Cybersecurity audits must be performed by businesses subject to the CCPA on an “annual basis.” These audits must define the scope of the audit and establish a process to ensure that audits are thorough and independent. The factors to be considered in determining when processing may result in a significant risk to the security of personal information shall include the size and complexity of the business and the nature and scope of processing activities.

CCPA Sec. 1798.185(15)(A). Many organizations subject to the CCPA will already have processes and procedures in place for performing annual cybersecurity assessments. Those that do not will be able to rely on the existing and readily available resources for performing cybersecurity assessments, such as guidance from NIST and elsewhere.

Risk Assessments

The CCPA requires submissions to the CPPA “on a regular basis” of “risk assessments with respect to their processing of personal information.” CCPA Sec. 1798.185(15)(B). The CCPA describes this process as identifying and weighing the benefits resulting from the processing to the business, the consumer, other stakeholders, and the public, against the potential risks to the rights of the consumer associated with that processing, with the goal of restricting or prohibiting the processing if the risks to privacy of the consumer outweigh the benefits resulting from processing to the consumer, the business, other stakeholders, and the public.

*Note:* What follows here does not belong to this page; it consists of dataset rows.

(** What the two alarms do is told apart by a mark that only their own actions write. *)
Lemma offline_marks tables a :
  row_mark last_offline_notified_at (perform_notice a tables)
  = if offline_over tables a then false
    else row_mark last_offline_notified_at tables || (offline_due tables a && negb (row_mark last_offline_notified_at tables)).
Proof.
  assert (Hrow : ∀ t, bool_decide (is_Some (last_offline_notified_at (settings_row cfg t tables))) = row_mark last_offline_notified_at tables)
    by (intros; by apply settings_mark).
  pose proof (marks_kept _ tables a (or_introl eq_refl)) as Hk.
  destruct a; try (rewrite Hk; cbn; by rewrite orb_false_r); clear Hk; cbn [perform_notice offline_over offline_due andb].
  - unfold evaluate_presence, tablet_silent, event_open. cbv zeta. specialize (Hrow t). set (row := settings_row cfg t tables) in *.
    destruct (parse_events row) as [events|] eqn:Hp; [|cbn; by rewrite orb_false_r]. cbn [mbind result_bind].
    destruct (event_config_of row events "tablet_offline" Hp) as [c Hc]; [by vm_compute|]. rewrite Hc.
    destruct (existsb _ _); cbn [negb andb].
    + destruct (last_offline_notified_at row) as [m|] eqn:Hm.
      * rewrite <- Hrow. cbn. by rewrite Hm.
      * rewrite bool_decide_false in Hrow by (by intros [? ?]). rewrite <- Hrow, andb_true_r. cbn [orb].
        by apply (notice_marks row _ offline_notice events c t last_offline_notified_at with_offline).
    + rewrite orb_false_r. destruct (last_offline_notified_at row) as [m|] eqn:Hm.
      * rewrite bool_decide_true in Hrow by eauto. rewrite <- Hrow. destruct (recovery_told events); cbn [negb orb]; [|done].
        pose proof (build_notice (with_offline None row) (email_row tables) recovered_notice events c) as Hb.
        specialize (Hb Hp Hc eq_refl). change (sendable (with_offline None row) c) with (sendable row c) in Hb.
        destruct (build_deliverables _ _ _ _ _ _ _ _ _) as [out|x]; cbn [mbind result_bind after]; destruct Hb as [_ ->]; [done|].
        cbn. by rewrite Hrow.
      * rewrite bool_decide_false in Hrow by (by intros [? ?]). rewrite <- Hrow. cbn. rewrite Hm. by destruct (_ || _).
  - rewrite orb_false_r. unfold evaluate_storage. cbv zeta. specialize (Hrow t). set (row := settings_row cfg t tables) in *.
    destruct (parse_events row) as [events|]; [|done]. cbn [mbind result_bind]. destruct (any_of _ _) as [spool|]; [|done]. cbn [mbind result_bind].
    destruct (_ || _); [|exact Hrow]. destruct (last_storage_notified_at row); [exact Hrow|].
    by apply (notice_keeps _ row t last_offline_notified_at with_storage_notice).
  - rewrite orb_false_r. unfold notify_storage_full. cbv zeta. specialize (Hrow t). set (row := settings_row cfg t tables) in *.
    destruct (last_storage_notified_at row); [exact Hrow|].
    by apply (notice_keeps _ row t last_offline_notified_at with_storage_notice).
Qed.

Lemma storage_marks tables a :
  row_mark last_storage_notified_at (perform_notice a tables)
  = if storage_over tables a then false
    else row_mark last_storage_notified_at tables || (storage_due tables a && negb (row_mark last_storage_notified_at tables)).
Proof.
  assert (Hrow : ∀ t, bool_decide (is_Some (last_storage_notified_at (settings_row cfg t tables))) = row_mark last_storage_notified_at tables)
    by (intros; by apply settings_mark).
  pose proof (marks_kept _ tables a (or_intror eq_refl)) as Hk.
  destruct a; try (rewrite Hk; cbn; by rewrite orb_false_r); clear Hk; cbn [perform_notice storage_over storage_due andb];
    specialize (Hrow t).
  - rewrite orb_false_r. unfold evaluate_presence. cbv zeta. set (row := settings_row cfg t tables) in *.
    destruct (parse_events row) as [events|]; [|done]. cbn [mbind result_bind]. destruct (existsb _ _).
    + destruct (last_offline_notified_at row); [exact Hrow|].
      by apply (notice_keeps _ row t last_storage_notified_at with_offline).
    + destruct (last_offline_notified_at row); [|exact Hrow]. by destruct (if recovery_told events then _ else _).
  - unfold evaluate_storage, storage_saturated, event_open. cbv zeta. set (row := settings_row cfg t tables) in *.
    destruct (parse_events row) as [events|] eqn:Hp; [|cbn; by rewrite orb_false_r]. cbn [mbind result_bind].
    destruct (event_config_of row events "storage_full" Hp) as [c Hc]; [by vm_compute|].
    destruct (any_of _ _) as [spool|]; [|cbn; by rewrite orb_false_r]. cbn [mbind result_bind].
    destruct (spool || _); cbn [negb andb]; [|done]. rewrite Hc.
    destruct (last_storage_notified_at row) as [m|] eqn:Hm.
    + rewrite <- Hrow. cbn. by rewrite Hm.
    + rewrite bool_decide_false in Hrow by (by intros [? ?]). rewrite <- Hrow, andb_true_r. cbn [orb].
      by apply (notice_marks row _ (storage_notice _) events c t last_storage_notified_at with_storage_notice).
  - unfold notify_storage_full, event_open. cbv zeta. set (row := settings_row cfg t tables) in *.
    destruct (last_storage_notified_at row) as [m|] eqn:Hm.
    + rewrite <- Hrow. cbn. by rewrite Hm.
    + rewrite bool_decide_false in Hrow by (by intros [? ?]). rewrite <- Hrow, andb_true_r. cbn [orb].
      destruct (parse_events row) as [events|] eqn:Hp.
      * destruct (event_config_of row events "storage_full" Hp) as [c Hc]; [by vm_compute|]. rewrite Hc.
        by apply (notice_marks row _ (storage_notice _) events c t last_storage_notified_at with_storage_notice).
      * unfold build_deliverables. rewrite Hp. cbn. by rewrite <- Hrow.
Qed.

(** *** What an action tells *)

Lemma notice_anyone row e n events c (f : list deliverable → notice_tables) :
  parse_events row = Ok events → assoc (event_key_of n) events = Some c → external_status n = None →
  anyone (out ← build_deliverables key zoneinfo base_url hostname row e None n None; Ok (out, f out)) = channel row e c.
Proof.
  intros Hp Hc Hn. pose proof (build_notice row e n events c Hp Hc Hn) as Hb.
  destruct (build_deliverables _ _ _ _ _ _ _ _ _) as [out|x]; cbn; destruct Hb as [Hb _]; rewrite Hb; [apply negb_involutive|done].
Qed.

Lemma offline_tells tables a :
  offline_told tables a = offline_due tables a && negb (row_mark last_offline_notified_at tables).
Proof.
  destruct a; try done. cbn [offline_told offline_due]. unfold tablet_silent, event_open, evaluate_presence. cbv zeta.
  pose proof (settings_mark last_offline_notified_at t tables eq_refl) as Hrow. set (row := settings_row cfg t tables) in *.
  destruct (parse_events row) as [events|] eqn:Hp; [|done]. cbn [mbind result_bind].
  destruct (event_config_of row events "tablet_offline" Hp) as [c Hc]; [by vm_compute|]. rewrite Hc.
  destruct (existsb _ _); cbn [andb].
  - destruct (last_offline_notified_at row) as [m|].
    + rewrite <- Hrow. cbn. by rewrite andb_false_r.
    + rewrite bool_decide_false in Hrow by (by intros [? ?]). rewrite <- Hrow, andb_true_r.
      rewrite <- (notice_anyone row (email_row tables) offline_notice events c
        (λ out, with_ntfy (if bool_decide (length out = 0) then row else with_offline (Some t) row) tables) Hp Hc eq_refl).
      by destruct (build_deliverables _ _ _ _ _ _ _ _ _).
  - destruct (last_offline_notified_at row); [|done]. by destruct (if recovery_told events then _ else _).
Qed.

Lemma storage_tells tables a :
  storage_told tables a = storage_due tables a && negb (row_mark last_storage_notified_at tables).
Proof.
  destruct a; try done; cbn [storage_told storage_due]; pose proof (settings_mark last_storage_notified_at t tables eq_refl) as Hrow.
  - unfold evaluate_storage, storage_saturated, event_open. cbv zeta. set (row := settings_row cfg t tables) in *.
    destruct (parse_events row) as [events|] eqn:Hp; [|done]. cbn [mbind result_bind].
    destruct (event_config_of row events "storage_full" Hp) as [c Hc]; [by vm_compute|]. rewrite Hc.
    destruct (any_of _ _) as [spool|]; [|done]. cbn [mbind result_bind]. destruct (spool || _); [|done]. cbn [andb].
    destruct (last_storage_notified_at row) as [m|].
    + rewrite <- Hrow. cbn. by rewrite andb_false_r.
    + rewrite bool_decide_false in Hrow by (by intros [? ?]). rewrite <- Hrow, andb_true_r.
      by apply (notice_anyone row _ (storage_notice _) events c).
  - unfold notify_storage_full, event_open. cbv zeta. set (row := settings_row cfg t tables) in *.
    destruct (last_storage_notified_at row) as [m|].
    + rewrite <- Hrow. cbn. by rewrite andb_false_r.
    + rewrite bool_decide_false in Hrow by (by intros [? ?]). rewrite <- Hrow, andb_true_r.
      destruct (parse_events row) as [events|] eqn:Hp.
      * destruct (event_config_of row events "storage_full" Hp) as [c Hc]; [by vm_compute|]. rewrite Hc.
        by apply (notice_anyone row _ (storage_notice _) events c).
      * unfold build_deliverables. by rewrite Hp.
Qed.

CCPA Sec. 1798.185(15)(B). Fortunately, Colorado has already provided guidance on data protection assessments, the Colorado analogue to CCPA data processing risk assessments. This guidance can inform the necessary preparatory work for compliance with the CCPA requirements by the July 1, 2023 enforcement deadline. Provided in part 8 of the Colorado’s regulations, this guidance addresses the scope, content and timing of assessments. In summary, assessments should scale to the organization and type of processing, and one assessment may cover multiple processing activities if they are sufficiently related. Assessments must cover a wide range of content requirements, but at their core assessments involve a balancing test, comparing benefits and harms resulting from the processing activity. In terms of timing, assessments are performed prior to processing and updated as appropriate, based on changes to the expected harms or changes in the plans for the processing activity.

Automated Decision-Making

The CCPA references opt-out rights concerning automated decision-making, which is a commonly misunderstood concept. The CCPA does not include a formal definition within the statute, but includes “profiling” as a category of automated decision-making. While there are gradients of human involvement in any automated process, the concept of automated decision-making could mean anything from completely automated decisions with material effects on California residents, to automation-assisted decisions with some degree of human input. Because of the recent rise of large language models (Chat GPT, for example), this class of processing activity has recently garnered additional public attention. As such, there may be special concerns the CPPA raises in relation to automated decision-making and any organizations with significant automated decision-making activities should expect to develop opt-out mechanics for individuals that allow for more human involvement in outcomes.

* * * * *

Even while we await regulatory guidance from the CPPA on cybersecurity audits, risk assessments and automated decision-making, business subject to the CCPA can take steps now to be in position to comply by the July 1, 2023 enforcement date.

1. Cybersecurity Audits. Many businesses have already conducted cybersecurity audits to satisfy other requirements, or as a best practice. For others, NIST has published resources (linked above) to guide businesses in conducting cybersecurity audits. Any business subject to the CCPA should take this opportunity to review and enhance, or implement, cybersecurity audit procedures in order to prepare for the enforcement date.
2. Risk Assessments. Businesses should look to the Colorado regulatory guidance linked above, and prepare for the enforcement date of the CCPA risk assessment requirement.
3. Automated Decision-Making. Absent any state guidance, businesses should start cataloguing and reviewing processing that could be considered automated decision-making, including profiling. Once the CPPA issues regulatory guidance, steps can then be taken in order to determine the scope and substance of the forthcoming requirements. Note that we expect the CPPA to set a delayed enforcement date, or a transition date, for business to comply with the automated decision-making requirements, given the dearth of guidance in the CCPA itself, or in other states.